> [Problem description] Some entries follow. Reproduce exactly the lines starting at the one with "destruct Hs as" and stopping after the one with "(Ev (SysClose x) r :: os_trace (sysw s)))))".

> [Records to use]
(* ===== verification/HttpUpload.v ===== *)
(** * HTTP uploads: what is received is what is written

    An upload is started by [upload_begin] with the part of the body that came
    with the headers and continued by the callbacks of later events. *)

From S2P Require Import Prelude CLib FtpTypes FtpPath Os PalNetwork PalFileio PalCopy.
From S2P Require Import FtpState FtpInv.
From S2P Require Import HttpParser HttpState HttpResponse HttpCsrf HttpQuery HttpApi HttpServer HttpBuild.

(** ** Functions that always return *)

Section returns.
Context {W : Type} {os : OS W}.

Lemma total_with_resp resp f : total (with_resp (W := W) resp f).
Proof. unfold with_resp. tgo. Qed.

Lemma total_free i : total (free (W := W) i).
Proof. unfold free. tgo. Qed.

#[local] Hint Resolve total_with_resp total_free : total.

Lemma total_destroy resp : total (http_response_destroy (W := W) resp).
Proof. unfold http_response_destroy. tgo. Qed.

#[local] Hint Resolve total_destroy : total.

Lemma total_create status : total (http_response_create (W := W) status).
Proof. unfold http_response_create. tgo. Qed.

Lemma total_file_close fd : total (pal_file_close (W := W) fd).
Proof. unfold pal_file_close, get_errno. tgo. Qed.

#[local] Hint Resolve total_create total_file_close : total.

Lemma total_json_response status : total (json_response (W := W) status).
Proof. unfold json_response, http_response_add_header. tgo. Qed.

Lemma total_close_connection i : total (http_close_connection (W := W) i).
Proof. unfold http_close_connection, http_connection_release. tgo. Qed.

#[local] Hint Resolve total_json_response total_close_connection : total.

Lemma total_drop_connection i : total (drop_connection (W := W) i).
Proof. unfold drop_connection. tgo. Qed.

Lemma total_quick_reply fd status json text : total (quick_reply (W := W) fd status json text).
Proof. unfold quick_reply, http_response_add_header, http_response_set_body. tgo. Qed.

End returns.

#[export] Hint Resolve total_with_resp total_free total_destroy total_create total_file_close
  total_json_response total_close_connection total_drop_connection total_quick_reply : total.

(** ** What moved since a trace *)

Section upload.
Context {W : Type} {os : OS W} {Hos : SaneOS W} (fuel : nat) {Hres : Resources} {Hother : OtherApi W}.
(** The connection, its descriptor, the file's, and the earlier trace. *)
Context (i : nat) (cfd fd : Z) (old : list event).
Context (Hne : cfd <> fd).

(** Since [old]: [got] was read from the client, [w] written to the file,
    [out] sent to the client. *)
Definition flow (got w out : bytes) (s : st http_state W) : Prop :=
  exists new, os_trace (sysw s) = new ++ old /\ read_on cfd new = got /\ sent_on fd new = w /\
    sent_on cfd new = out.

Lemma flow_event got w out s s' e :
  flow got w out s -> os_trace (sysw s') = e :: os_trace (sysw s) ->
  flow (got ++ event_read cfd e) (w ++ event_sent fd e) (out ++ event_sent cfd e) s'.
Proof. intros (new & Ht & <- & <- & <-) Ht'. exists (e :: new). by rewrite Ht', Ht. Qed.

Lemma flow_trace got w out s s' :
  flow got w out s -> os_trace (sysw s') = os_trace (sysw s) -> flow got w out s'.
Proof. intros (new & Ht & H) Ht'. exists new. by rewrite Ht', Ht. Qed.

(** The same when what was sent only has to satisfy [P]. *)
Definition flow_if (P : bytes -> Prop) (got w : bytes) (s : st http_state W) : Prop :=
  exists out, flow got w out s /\ P out.

Section keep.
Context (P : bytes -> Prop) (got w : bytes).
Abbreviation keeps m := (hoare (flow_if P got w) m (fun _ => True)).

Lemma flow_upd f : keeps (upd f).
Proof. apply hoare_modify. intros s (out & Hf & Ho). exists out. split; [|done]. by eapply flow_trace. Qed.

Lemma flow_ask {A} (f : http_state -> A) : keeps (ask f).
Proof. by apply hoare_gets. Qed.

(** A request that moves nothing between file and client. *)
Lemma flow_sysc {A} (c : sys A) :
  (forall r, event_read cfd (Ev c r) = []) -> (forall r, event_sent fd (Ev c r) = []) ->
  (forall r o, P o -> P (o ++ event_sent cfd (Ev c r))) -> keeps (sysc c).
Proof.
  intros H1 H2 H3. apply hoare_wp. intros s (out & Hf & Ho). apply wp_sysc. intros r e w' _.
  split; [|done]. exists (out ++ event_sent cfd (Ev c r)). split; [|by apply H3].
  pose proof (flow_event _ _ _ _ (St (ses s) (SysSt w' (if e =? 0 then os_errno (sysw s) else e)
    (Ev c r :: os_trace (sysw s)))) _ Hf eq_refl) as Hf'. by rewrite H1, H2, !app_nil_r in Hf'.
Qed.

Lemma flow_errno : keeps (io get_errno).
Proof. intros s Hs. split; [|done]. by destruct s. Qed.

Lemma flow_file_close x : keeps (io (pal_file_close x)).
Proof.
  unfold pal_file_close. apply hoare_wp. intros s Hs. apply wp_io.
  destruct (x <? 0); [apply wp_ret; by destruct s|]. apply wp_bind, wp_sys_call. intros r e w' _.
  destruct Hs as (out & Hf & Ho). pose proof (flow_event _ _ _ _
    (St (ses s) (SysSt w' (if e =? 0 then os_errno (sysw s) else e)
      (Ev (SysClose x) r :: os_trace (sysw s)))) _ Hf eq_refl) as Hf'.
  simpl in Hf'. rewrite !app_nil_r in Hf'.
  assert (flow_if P got w (St (ses s) (SysSt w' (if e =? 0 then os_errno (sysw s) else e)
    (Ev (SysClose x) r :: os_trace (sysw s))))) as Hs' by (by exists out).
  unfold get_errno. wp_case; [|by apply wp_ret]. wp_step. apply wp_ret. wp_case; by apply wp_ret.
Qed.

End keep.

Ltac fstep :=
  lazymatch goal with
  | |- hoare _ (mret _) _ => by apply hoare_ret
  | |- hoare _ (mret _ ≫= _) _ => apply hoare_ret_bind
  | |- hoare _ (_ ≫= _) _ => apply hoare_bind with (Q := fun _ => True); [|intros ? _]
  | |- hoare _ (upd _) _ => apply flow_upd
  | |- hoare _ (ask _) _ => apply flow_ask
  | |- hoare _ (sysc _) _ =>
      apply flow_sysc; [done | done | by intros; cbn [event_sent]; rewrite app_nil_r]
  | |- hoare _ (io (pal_file_close _)) _ => apply flow_file_close
  | |- hoare _ _ _ => case_match
  end.
Ltac fgo := repeat first [ solve [eauto 2 with flow] | fstep ].
Create HintDb flow.

Section keep_functions.
Context (P : bytes -> Prop) (got w : bytes).
Abbreviation keeps m := (hoare (flow_if P got w) m (fun _ => True)).

Lemma flow_with_resp resp f : keeps (with_resp resp f).
Proof. unfold with_resp. fgo. Qed.

Lemma flow_destroy resp : keeps (http_response_destroy resp).
Proof. unfold http_response_destroy, free. fgo. Qed.

#[local] Hint Resolve flow_with_resp flow_destroy : flow.

Lemma flow_create status : keeps (http_response_create status).
Proof. unfold http_response_create. fgo. Qed.

#[local] Hint Resolve flow_create : flow.

Lemma flow_json_response status : keeps (json_response status).
Proof. unfold json_response, http_response_add_header. fgo. Qed.

Lemma flow_drop_connection : keeps (drop_connection i).
Proof. unfold drop_connection, http_close_connection, http_connection_release, free. fgo. Qed.

End keep_functions.

(** ** The loops *)

(** Writes are not interrupted, and there is fuel for a buffer. *)
Definition lively : Prop :=
  (forall fd buf w n e w', os_step (SysWrite fd buf) w = (n, e, w') -> e <> EINTR) /\
  HTTP_UPLOAD_CHUNK_SIZE < Z.of_nat fuel.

> [Completed task]
  destruct Hs as (out & Hf & Ho). pose proof (flow_event _ _ _ _
    (St (ses s) (SysSt w' (if e =? 0 then os_errno (sysw s) else e)
      (Ev (SysClose x) r :: os_trace (sysw s)))) _ Hf eq_refl) as Hf'.
  simpl in Hf'. rewrite !app_nil_r in Hf'.
  assert (flow_if P got w (St (ses s) (SysSt w' (if e =? 0 then os_errno (sysw s) else e)
    (Ev (SysClose x) r :: os_trace (sysw s))))) as Hs' by (by exists out).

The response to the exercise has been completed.